**Stored data entries:**
(* ===== verification/LogCrash.v ===== *)
(** * LogCrash: file-system operations, crashes and recovery

    The log of [Log] over the buffer cache of [Bio]: the system that [initlog]
    starts after a boot, operations of several processes interleaved between
    [begin_op] and [end_op], a power failure after any number of block writes,
    and any number of further failures while the log is being recovered.

    [commit] runs without the log's lock: its calls are separate steps, and other
    processes call [begin_op] between them, which waits because of [log.committing]. *)

From S2P Require Import Prelude BufCache Sleeplock Bio Log.

(** ** The running system *)

Abbreviation ksys := (sys bio).

(** What the kernel sees in block [b]: the referenced buffer, or the device. *)
Definition kview (s : ksys) (b : Z) : block :=
  match List.find (fun x => (dev x =? ROOTDEV) && (blockno x =? b) && negb (refcnt x =? 0))
          (bufs (sys_cache s)) with
  | Some x => data x
  | None => dread (disk (sys_cache s)) b
  end.

(** A boot: [binit], then [initlog] by the first process. *)
Definition mount (sb : superblock) (d : blocks) : outcome ksys unit :=
  initlog (H := bio_cache 1) ROOTDEV sb (Sys log_bss (booted d)).

Definition write_block (pid b : Z) (x : block) : M ksys unit := fs_write (H := bio_cache pid) b x.
Definition finish (pid : Z) : M ksys unit := end_op (H := bio_cache pid).

(** Where in [end_op] the process is that commits: before the test of [commit], or after
    the first [i] calls of its body. *)
Inductive cpos := CTest | CAt (i : nat).

(** The system, the operations in progress (the process and how many blocks it has
    written), the process that commits, and the contents at each commit, latest first. *)
Record world := World {
  w_sys : ksys;
  w_ops : list (Z * nat);
  w_commit : option (Z * cpos);
  w_hist : list (Z -> block)
}.

Section Crashes.
Variable sb : superblock.
Abbreviation start := (sb_logstart sb).
Abbreviation cap := (sb_nlog sb - 1).

Abbreviation body pid := (commit_body (H := bio_cache pid)).

Inductive txstep : world -> world -> Prop :=
| tx_begin pid s s' ops cm C :
    begin_op s = Ret tt s' ->
    txstep (World s ops cm C) (World s' ((pid, 0%nat) :: ops) cm C)
| tx_wait s s' ops cm C :
    begin_op s = Blocked "log" s' ->
    txstep (World s ops cm C) (World s' ops cm C)
| tx_write pid u b x s s' ops1 ops2 cm C :
    Z.of_nat u < MAXOPBLOCKS -> 0 <= b < 2 ^ 32 -> ~ in_log start cap b ->
    write_block pid b x s = Ret tt s' ->
    txstep (World s (ops1 ++ (pid, u) :: ops2) cm C) (World s' (ops1 ++ (pid, S u) :: ops2) cm C)
| tx_end pid u s s' do_commit ops1 ops2 cm C :
    end_op_leave s = Ret do_commit s' ->
    txstep (World s (ops1 ++ (pid, u) :: ops2) cm C)
           (World s' (ops1 ++ ops2) (if do_commit then Some (pid, CTest) else cm) C)
| tx_test pid s ops C :
    txstep (World s ops (Some (pid, CTest)) C)
           (if 0 <? lh_n (lg_lh (sys_log s)) then World s ops (Some (pid, CAt 0)) C
            else World s ops (Some (pid, CAt (length (body pid)))) (kview s :: C))
| tx_commit pid i m s s' ops C :
    body pid !! i = Some m -> m s = Ret tt s' ->
    txstep (World s ops (Some (pid, CAt i)) C)
           (World s' ops (Some (pid, CAt (S i))) (if decide (i = 1%nat) then kview s :: C else C))
| tx_done pid s s' ops C :
    end_op_done s = Ret tt s' ->
    txstep (World s ops (Some (pid, CAt (length (body pid)))) C) (World s' ops None C).

(** Power fails any number of times during recovery, which at last completes. *)
Inductive recovers : blocks -> blocks -> Prop :=
| rec_done d s : mount sb d = Ret tt s -> recovers d (disk (sys_cache s))
| rec_crash d s k d' :
    mount sb d = Ret tt s ->
    recovers (apply_writes (take k (writes (sys_cache s))) d) d' -> recovers d d'.

(** ** Invariant *)

Hypothesis start_range : 0 <= start /\ start + LOGSIZE < 2 ^ 31.
Hypothesis size_range : 0 < sb_nlog sb <= LOGSIZE.

Abbreviation inv pid := (log_inv (H0 := bio_laws pid) start cap).

Lemma cap_range : 0 <= cap < LOGSIZE.
Proof. lia. Qed.

Lemma bio_rep_pid p q s v :
  bio_rep p s v -> (forall b r, cv_refs v !! b = Some r -> br_locked r = false) -> bio_rep q s v.
Proof.
  intros [Hl Hr Hc Hd Hw] Hun. split; try done. destruct Hc as [H1 H2 H3 H4]. split; try done.
  intros b r Hb. destruct (H2 b r Hb) as (x & Hx & [Hs Hcnt]). exists x. split; [done|].
  split; [|done]. by rewrite Hs, (Hun b r Hb).
Qed.

Lemma inv_unlocked p s g v bl : inv p s g v bl ->
  forall b r, cv_refs v !! b = Some r -> br_locked r = false.
Proof.
  intros Hi b r Hb. destruct (decide (b ∈ bl)) as [Hin|Hin].
  - destruct (inv_pins _ _ _ _ _ _ Hi b Hin) as (h & x & Hr). by simplify_eq.
  - by rewrite (inv_only _ _ _ _ _ _ Hi b Hin) in Hb.
Qed.

Lemma inv_pid p q s g v bl : inv p s g v bl -> inv q s g v bl.
Proof.
  intros Hi. pose proof (inv_unlocked _ _ _ _ _ Hi) as Hun.
  destruct Hi as [[Hg Hrep] ? ? ? ? ? ? ? ? ?]. split; try done. split; [done|].
  by apply (bio_rep_pid p).
Qed.

Lemma kview_content pid s v b :
  bio_rep pid (sys_cache s) v -> kview s b = content v b.
Proof.
  intros Hrep. pose proof (rep_content _ _ _ Hrep) as Hc. unfold kview, content.
  rewrite (rep_disk _ _ _ Hrep).
  destruct (List.find _ _) as [x|] eqn:E.
  - apply List.find_some in E as [Hin Ht]. apply list_elem_of_In, list_elem_of_lookup in Hin as [i Hi].
    apply andb_prop in Ht as [[Hd Hb]%andb_prop Hn]. apply negb_true_iff, Z.eqb_neq in Hn.
    destruct (ct_bufs _ _ _ Hc i x Hi) as [(H0 & _)|(r & Hr & Hh)]; [done|].
    assert (blockno x = b) as <- by lia. rewrite Hr.
    destruct (ct_refs _ _ _ Hc _ _ Hr) as (y & Hy & [Hs _]). rewrite Hh, Hi in Hy.
    injection Hy as <-. by rewrite Hs.
  - destruct (cv_refs v !! b) as [r|] eqn:Hr; [|done]. exfalso.
    destruct (ct_refs _ _ _ Hc _ _ Hr) as (y & Hy & [Hs Hcnt]).
    apply (List.find_none _ _) with (x := y) in E.
    2:{ apply list_elem_of_In. by eapply list_elem_of_lookup_2. }
    rewrite Hs in E. simpl in E. rewrite Z.eqb_refl in E. simpl in E. lia.
Qed.

(** The space the operations in progress may still take. *)
Definition budget (ops : list (Z * nat)) : Z :=
  foldr (fun o t => MAXOPBLOCKS - Z.of_nat o.2 + t) 0 ops.

Lemma budget_app l1 l2 : budget (l1 ++ l2) = budget l1 + budget l2.
Proof. unfold budget. induction l1 as [|o l1 IH]; simpl; lia. Qed.

(** Every crash point of the run so far means one of the commits. *)
Definition durable (d : blocks) (ws : list (Z * block)) (C : list (Z -> block)) : Prop :=
  (forall k, let d' := apply_writes (take k ws) d in
     wf_log start cap d' /\
     exists c, c ∈ C /\ forall b, ~ in_log start cap b -> dread (redo start d') b = c b) /\
  exists c C', C = c :: C' /\
    forall b, ~ in_log start cap b -> dread (redo start (apply_writes ws d)) b = c b.

(** A commit under way: [g], [v], [bl] are the log, the view and the blocks when the last
    operation left, [C0] the commits until then. *)
Abbreviation view pid := (at_view (H0 := bio_laws pid)).
Definition commit_inv (d : blocks) (s : ksys) (pos : cpos) (C : list (Z -> block)) : Prop :=
  exists g v bl C0,
    committing (H0 := bio_laws 1) start cap g v bl /\ lg_size g = sb_nlog sb /\
    cv_disk v = apply_writes (cv_writes v) d /\ durable d (cv_writes v) C0 /\
    match pos with
    | CTest => view 1 s g v /\ C = C0
    | CAt i =>
      if decide (bl = []) then i = 5%nat /\ view 1 s g v /\ exists c, C = c :: C0 /\ forall b, c b = content v b
      else (i <= 5)%nat /\ view 1 s (commit_at start bl g v i).1 (commit_at start bl g v i).2 /\
        if decide (i <= 1)%nat then C = C0 else exists c, C = c :: C0 /\ forall b, ~ in_log start cap b -> c b = content v b
    end.
(* ===== verification/Pipe.v ===== *)
(** * Pipe: [kernel/pipe.c]

    A pipe with the processes that read and write it.  A call runs with the pipe's
    lock from its entry, or from the point where it was woken, to the next point
    where it sleeps or returns; such a section is one operation of the model, and
    the sections of all processes interleave freely.  Besides the [pipe] structure
    the state has the processes asleep on [&pi->nread] and [&pi->nwrite], and, in
    order, the bytes copied in from and out to user memory.

    The theorems: the pipe is a FIFO of at most [PIPESIZE] bytes although its
    counters wrap around, from which a call loses a byte only when its [copyout]
    fails; a process sleeps only while what it waits for has not happened, except
    for readers whose wake-up a writer killed in the middle of its call left out;
    what the calls return. *)

From S2P Require Import Prelude Ring.

Definition PIPESIZE : Z := 512.

Record pipe := Pipe {
  pi_lock : spin;
  pi_data : list Z;
  nread : Z;
  nwrite : Z;
  readopen : bool;
  writeopen : bool
}.

(** [rq], [wq]: who sleeps on [&pi->nread], [&pi->nwrite]; [uin]: the
    bytes that [copyin] brought; [uout]: the bytes taken out of the pipe, each with
    whether [copyout] delivered it; [freed]: the page was freed. *)
Record psys := PSys {
  pp : pipe;
  rq : list nat;
  wq : list nat;
  uin : list Z;
  uout : list (Z * bool);
  freed : bool
}.

(** The bytes that reached the readers. *)
Definition delivered (s : psys) : list Z := (filter (fun x => x.2 = true) (uout s)).*1.

Definition with_pipe (f : pipe -> pipe) (s : psys) : psys :=
  PSys (f (pp s)) (rq s) (wq s) (uin s) (uout s) (freed s).

Definition pi_lockL : lens psys spin :=
  Lens (fun s => pi_lock (pp s))
       (fun l => with_pipe (fun p => Pipe l (pi_data p) (nread p) (nwrite p) (readopen p) (writeopen p))).

Definition gpipe {A} (f : pipe -> A) : M psys A := gets (fun s => f (pp s)).

Definition wakeup_nread : M psys unit :=
  modify (fun s => PSys (pp s) [] (wq s) (uin s) (uout s) (freed s)).
Definition wakeup_nwrite : M psys unit :=
  modify (fun s => PSys (pp s) (rq s) [] (uin s) (uout s) (freed s)).

(** How a section ends: asleep in the loop with the local [i], or returning. *)
Inductive pres := Asleep (i : Z) | Done (r : Z).

(** [sleep(&pi->nread, &pi->lock)] and [sleep(&pi->nwrite, &pi->lock)]. *)
Definition sleep_nread (pid : nat) (i : Z) : M psys pres :=
  modify (fun s => PSys (pp s) (pid :: rq s) (wq s) (uin s) (uout s) (freed s));;
  release pi_lockL;;
  mret (Asleep i).
Definition sleep_nwrite (pid : nat) (i : Z) : M psys pres :=
  modify (fun s => PSys (pp s) (rq s) (pid :: wq s) (uin s) (uout s) (freed s));;
  release pi_lockL;;
  mret (Asleep i).

(** ** Operations *)

(** The pipe of a new pair of files, in the page at hand. *)
Definition pipe_init (p : pipe) : pipe := Pipe Free (pi_data p) 0 0 true true.

Definition pipeclose (writable : bool) : M psys unit :=
  acquire pi_lockL;;
  (if writable then
     modify (with_pipe (fun p => Pipe (pi_lock p) (pi_data p) (nread p) (nwrite p) (readopen p) false));;
     wakeup_nread
   else
     modify (with_pipe (fun p => Pipe (pi_lock p) (pi_data p) (nread p) (nwrite p) false (writeopen p)));;
     wakeup_nwrite);;
  p ← gpipe id;
  if negb (readopen p) && negb (writeopen p) then
    release pi_lockL;;
    modify (fun s => PSys (pp s) (rq s) (wq s) (uin s) (uout s) true)
  else release pi_lockL.

(** [pi->data[pi->nwrite++ % PIPESIZE] = ch] and [ch = pi->data[pi->nread++ % PIPESIZE]] *)
Definition put_byte (ch : Z) (p : pipe) : pipe :=
  Pipe (pi_lock p) (<[Z.to_nat (nwrite p mod PIPESIZE) := ch]> (pi_data p))
       (nread p) (u32 (nwrite p + 1)) (readopen p) (writeopen p).
Definition next_byte (p : pipe) : Z := pi_data p !!! Z.to_nat (nread p mod PIPESIZE).
Definition drop_byte (p : pipe) : pipe :=
  Pipe (pi_lock p) (pi_data p) (u32 (nread p + 1)) (nwrite p) (readopen p) (writeopen p).
Lemma consoleintr_spec procdump c s :
  prints procdump -> cons_inv s -> 0 <= c < 256 ->
  exists s', consoleintr procdump c s = Ret tt s' /\ cons_inv s' /\ c_got s' = c_got s /\
    (lines s', editing s') = edit c (lines s, editing s).
Proof.
  intros Hpd [Hok Hlk Htty] Hc.
  enough (wp (consoleintr procdump c) (fun _ s' => cons_inv s' /\ c_got s' = c_got s /\
    (lines s', editing s') = edit c (lines s, editing s)) s) as Hw
    by (apply wp_elim in Hw as ([] & s' & ? & ?); eauto).
  unfold consoleintr. apply wp_bind, wp_lock; [done|].
  set (s1 := put c_lockL Held s).
  assert (working s1 /\ lines s1 = lines s /\ editing s1 = editing s /\ c_got s1 = c_got s) as (Hw1 & Hl1 & He1 & Hg1).
  { split_and!; try done. split_and!; [|done|done]. apply cons_ok_frame; [done | apply Hok]. }
  clearbody s1.
  apply wp_bind.
  assert (forall s', working s' -> c_got s' = c_got s -> (lines s', editing s') = edit c (lines s, editing s) ->
    wp (release c_lockL) (fun _ s' => cons_inv s' /\ c_got s' = c_got s /\
      (lines s', editing s') = edit c (lines s, editing s)) s') as Hrel.
  { intros s' (Hok' & Hl' & Hu') Hg' He'. apply wp_unlock; [done|].
    split_and!; [|done|done]. split; [|done|done]. apply cons_ok_frame; [done | apply Hok']. }
  unfold edit in *. rewrite <- Hl1, <- He1, <- Hg1 in *. clear Hok Hlk Htty.
  destruct (c =? ctl_P).
  { apply wp_tty; [done | apply Hw1 |]. intros u Hu. destruct (working_tty u s1 Hw1 Hu) as (Hw2 & H1 & H2).
    by apply Hrel; [| |rewrite H1, H2]. }
  destruct (c =? ctl_U).
  { apply wp_bind, wp_gets. apply kill_line_spec; [done | |].
    - unfold editing. by rewrite length_window.
    - intros s' Hw' Hl' Hg' He'. apply Hrel; [done | done | by rewrite Hl', He']. }
  destruct ((c =? ctl_H) || (c =? DEL)).
  { apply wp_bind, wp_gets. unfold id. rewrite editing_empty by apply Hw1.
    destruct (decide (editing s1 = [])) as [He|He].
    - replace (Z.of_nat (length (editing s1)) =? 0) with true by (by rewrite He).
      apply wp_ret, Hrel; [done | done | by rewrite He].
    - assert (0 < length (editing s1))%nat by (destruct (editing s1); [done | simpl; lia]).
      replace (Z.of_nat (length (editing s1)) =? 0) with false by lia.
      apply wp_erase; [done | done |]. intros s' Hw' Hl' Hg' He'.
      apply Hrel; [done | done | by rewrite Hl', He']. }
  apply wp_bind, wp_gets. unfold id. rewrite length_both in * by apply Hw1.
  destruct (negb (c =? 0) && (u32 (c_e s1 - c_r s1) <? INPUT_BUF_SIZE)) eqn:Eroom.
  2:{ by apply wp_ret, Hrel. }
  apply andb_prop in Eroom as [_ Hroom]. apply Z.ltb_lt in Hroom. cbn [when].
  set (c' := if c =? CR then NL else c) in *.
  assert (u8 c' = c') as Hu8 by (apply u8_small; unfold c', NL; destruct (c =? CR); lia).
  apply wp_bind. apply wp_tty; [apply prints_consputc | apply Hw1 |]. intros u Hu.
  destruct (working_tty u s1 Hw1 Hu) as (Hw2 & Hl2 & He2). set (s2 := put c_ttyL u s1) in *.
  assert (c_got s2 = c_got s1 /\ u32 (c_e s2 - c_r s2) = u32 (c_e s1 - c_r s1)) as [Hg2 Hr2] by done.
  rewrite <- Hl2, <- He2, <- Hg2, <- Hr2 in *. clearbody s2. clear Hl1 He1 Hg1 Hw1 Hl2 He2 Hg2 Hr2.
  apply wp_bind, wp_modify. match goal with |- wp _ _ ?x => change x with (add_char c' s2) end.
  apply wp_bind, wp_gets. unfold id.
  destruct (add_char_lists c' s2 (proj1 Hw2) Hroom) as (Hl3 & He3 & Hr3 & _).
  change (c_r (add_char c' s2)) with (c_r s2). rewrite Hr3.
  destruct ((c' =? NL) || (c' =? ctl_D) || (u32 (c_e s2 - c_r s2) + 1 =? INPUT_BUF_SIZE)) eqn:Ecomp.
  - destruct (complete_ok c' s2 (proj1 Hw2) Hroom) as (Hok4 & Hl4 & He4).
    apply wp_modify. apply (Hrel (complete (add_char c' s2))); [split_and!; [done | apply Hw2 | apply Hw2] | done | by rewrite Hl4, He4, Hu8].
  - apply wp_ret, Hrel.
    + split_and!; [|apply Hw2 | apply Hw2]. apply add_char_ok; [apply Hw2 | done |]. rewrite Hu8. intros Heq.
      rewrite Heq in Ecomp. done.
    + done.
    + by rewrite Hl3, He3, Hu8.
Qed.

**WHAT THE EXERCISE ASKS:**
Return, unchanged, the run of lines above that opens with the line containing "modify (fun s => PSys (pp s) (rq s) (wq" and closes with the line containing "set (s1 := put c_lockL Held s).". Include both.

**EXPECTED ANSWER:**
    modify (fun s => PSys (pp s) (rq s) (wq s) (uin s) (uout s) true)
  else release pi_lockL.

(** [pi->data[pi->nwrite++ % PIPESIZE] = ch] and [ch = pi->data[pi->nread++ % PIPESIZE]] *)
Definition put_byte (ch : Z) (p : pipe) : pipe :=
  Pipe (pi_lock p) (<[Z.to_nat (nwrite p mod PIPESIZE) := ch]> (pi_data p))
       (nread p) (u32 (nwrite p + 1)) (readopen p) (writeopen p).
Definition next_byte (p : pipe) : Z := pi_data p !!! Z.to_nat (nread p mod PIPESIZE).
Definition drop_byte (p : pipe) : pipe :=
  Pipe (pi_lock p) (pi_data p) (u32 (nread p + 1)) (nwrite p) (readopen p) (writeopen p).
Lemma consoleintr_spec procdump c s :
  prints procdump -> cons_inv s -> 0 <= c < 256 ->
  exists s', consoleintr procdump c s = Ret tt s' /\ cons_inv s' /\ c_got s' = c_got s /\
    (lines s', editing s') = edit c (lines s, editing s).
Proof.
  intros Hpd [Hok Hlk Htty] Hc.
  enough (wp (consoleintr procdump c) (fun _ s' => cons_inv s' /\ c_got s' = c_got s /\
    (lines s', editing s') = edit c (lines s, editing s)) s) as Hw
    by (apply wp_elim in Hw as ([] & s' & ? & ?); eauto).
  unfold consoleintr. apply wp_bind, wp_lock; [done|].
  set (s1 := put c_lockL Held s).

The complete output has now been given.